This site is now read-only. You can find our new documentation site and support forum for posting questions here.
Be sure to read our welcome blog!
I have 50 exome samples belong to 25 families. Do I run GenotypeVCFs on familywise or 50 together?
We have exome sequenced data for 50 samples in total for a cardiac disease. But they have been sequenced in different batches. Even some of the batches were 2 years old. We have relationship information available for these 50 samples. So these 50 samples have been grouped to 25 families, that is each family has 2 samples. Each family relationship can be any one of the following: siblings, sisters, brothers, father & son, and mother & daughter. **Currently, I have GVCFs available for 50 samples. **
As per the article "GATK Tutorial: Variant Callset Evaluation & Filtering", there are two requirements for Variant Quality Score Recalibration (VQSR)

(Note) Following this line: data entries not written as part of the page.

(** ** One family per topic *)

(** Whether two patterns could match one topic. *)
Fixpoint compatible (p q : list string) : bool :=
  match p, q with
  | [], [] => true
  | a :: p', b :: q' => (hasPrefix a "{" || hasPrefix b "{" || bool_decide (a = b)) && compatible p' q'
  | _, _ => false
  end.

Lemma match_compatible p q l : matchSegments p l = true → matchSegments q l = true → compatible p q = true.
Proof.
  revert q l. induction p as [|a p IH]; intros [|b q] [|x l]; cbn [matchSegments compatible]; try done.
  intros [H1 H2]%andb_true_iff [H3 H4]%andb_true_iff. rewrite (IH _ _ H2 H4), andb_true_r.
  destruct (hasPrefix a "{"); [done|]. destruct (hasPrefix b "{"); [done|].
  apply bool_decide_eq_true in H1, H3. by apply bool_decide_eq_true; congruence.
Qed.


Lemma families_apart :
  forallb (λ f, forallb (λ g, bool_decide (f = g) || negb (compatible (split slash f) (split slash g)))
    (elements (dom PayloadMaxima))) (elements (dom PayloadMaxima)) = true.
Proof. vm_compute. reflexivity. Qed.

Lemma apart_unique (F : list string) f g t :
  forallb (λ f, forallb (λ g, bool_decide (f = g) || negb (compatible (split slash f) (split slash g))) F) F = true →
  f ∈ F → g ∈ F →
  matchSegments (split slash f) (split slash t) = true → matchSegments (split slash g) (split slash t) = true → f = g.
Proof.
  intros H Hf%list_elem_of_In Hg%list_elem_of_In H1 H2. rewrite forallb_forall in H.
  specialize (H f Hf). cbv beta in H. rewrite forallb_forall in H. specialize (H g Hg). cbv beta in H.
  rewrite (match_compatible _ _ _ H1 H2), orb_false_r in H. by apply bool_decide_eq_true in H.
Qed.

Lemma family_unique f g t :
  f ∈ dom PayloadMaxima → g ∈ dom PayloadMaxima →
  matchSegments (split slash f) (split slash t) = true → matchSegments (split slash g) (split slash t) = true → f = g.
Proof. intros Hf%elem_of_elements Hg%elem_of_elements. exact (apart_unique _ f g t families_apart Hf Hg). Qed.

(** The family of a topic, and with it the maximum and the member set its
    payload is held to, does not depend on the order in which the table is
    ranged over. *)
Theorem family_order_irrelevant visit visit' topic :
  visit ≡ₚ elements (dom PayloadMaxima) → visit' ≡ₚ elements (dom PayloadMaxima) →
  PayloadFamily visit topic = PayloadFamily visit' topic.
Proof.
  intros P P'. unfold PayloadFamily. set (m := λ f, matchSegments (split slash f) (split slash topic)).
  assert (∀ v f, v ≡ₚ elements (dom PayloadMaxima) → List.find m v = Some f → f ∈ dom PayloadMaxima ∧ m f = true) as Hs.
  { intros v f Hv [Hi Hm]%List.find_some. split; [|done]. by apply elem_of_elements; rewrite <-Hv; apply list_elem_of_In. }
  assert (∀ v v' f, v ≡ₚ elements (dom PayloadMaxima) → v' ≡ₚ elements (dom PayloadMaxima) →
    List.find m v = Some f → List.find m v' = Some f) as Hf.
  { intros v v' f Hv Hv' Hfind. destruct (Hs _ _ Hv Hfind) as [Hd Hm]. destruct (List.find m v') as [g|] eqn:Eg.
    - destruct (Hs _ _ Hv' Eg) as [Hd' Hm']. f_equal. by eapply family_unique.
    - assert (In f v') as Hi by (apply list_elem_of_In; rewrite Hv'; by apply elem_of_elements).
      pose proof (List.find_none _ _ Eg _ Hi). congruence. }
  destruct (List.find m visit) as [f|] eqn:E; [by rewrite (Hf _ _ _ P P' E)|].
  destruct (List.find m visit') as [g|] eqn:E'; [|done]. by rewrite (Hf _ _ _ P' P E') in E.
Qed.

Lemma family_order_irrelevant_witness :
  PayloadFamily (elements (dom PayloadMaxima)) "ori/d1/evidence/outbound" =
  PayloadFamily (rev (elements (dom PayloadMaxima))) "ori/d1/evidence/outbound".
Proof.
  apply (family_order_irrelevant (elements (dom PayloadMaxima)) (rev (elements (dom PayloadMaxima)))); [reflexivity|].
  exact (Permutation_sym (Permutation_rev (elements (dom PayloadMaxima)))).
Defined.

(** The size class of a payload is the least power of two not below its
    length. *)
Theorem SizeClass_least length :
  1 ≤ length ≤ 2 ^ 62 → ∃ k, 0 ≤ k ∧ SizeClass length = 2 ^ k ∧ length ≤ 2 ^ k ∧ ∀ j, 0 ≤ j → length ≤ 2 ^ j → k ≤ j.
Proof.
  intros Hl. unfold SizeClass. destruct (Z.leb_spec length 1).
  { exists 0. split_and!; [done|done|cbn; lia|]. intros; lia. }
  pose proof (Z.log2_spec (length - 1) ltac:(lia)) as [Hlo Hhi]. pose proof (Z.log2_nonneg (length - 1)).
  assert (Z.log2 (length - 1) < 62) by (apply Z.log2_lt_pow2; lia).
  exists (Z.log2 (length - 1) + 1). rewrite Z.shiftl_1_l. split; [lia|]. split; [|split].
  - apply wrap64_id. unfold in_i64, i64_min, i64_max.
    assert (2 ^ (Z.log2 (length - 1) + 1) ≤ 2 ^ 62) by (apply Z.pow_le_mono_r; lia).
    assert (0 < 2 ^ (Z.log2 (length - 1) + 1)) by (apply Z.pow_pos_nonneg; lia). lia.
  - rewrite Z.add_1_r. lia.
  - intros j Hj Hb. assert (Z.log2 (length - 1) < j); [|lia]. apply Z.log2_lt_pow2; lia.
Qed.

1) GATK requires atleast 30 exome samples or more or 1 whole genome sample
2) Known variant databases
Case1: If I run GenotypeVCFs on each family wise, then I won't be able to filter using VQSR. I need to go for hard filtering. (because I have only 2 exome samples under each family)
Case2: If I run GenotypeVCFs on 50 samples together, then I can filter using VQSR.
Do I need to run "GenotypeVCFs (Joint Calling)" on each family individually or 50 samples together?
If I opt for case2, won't I miss family specific mutations?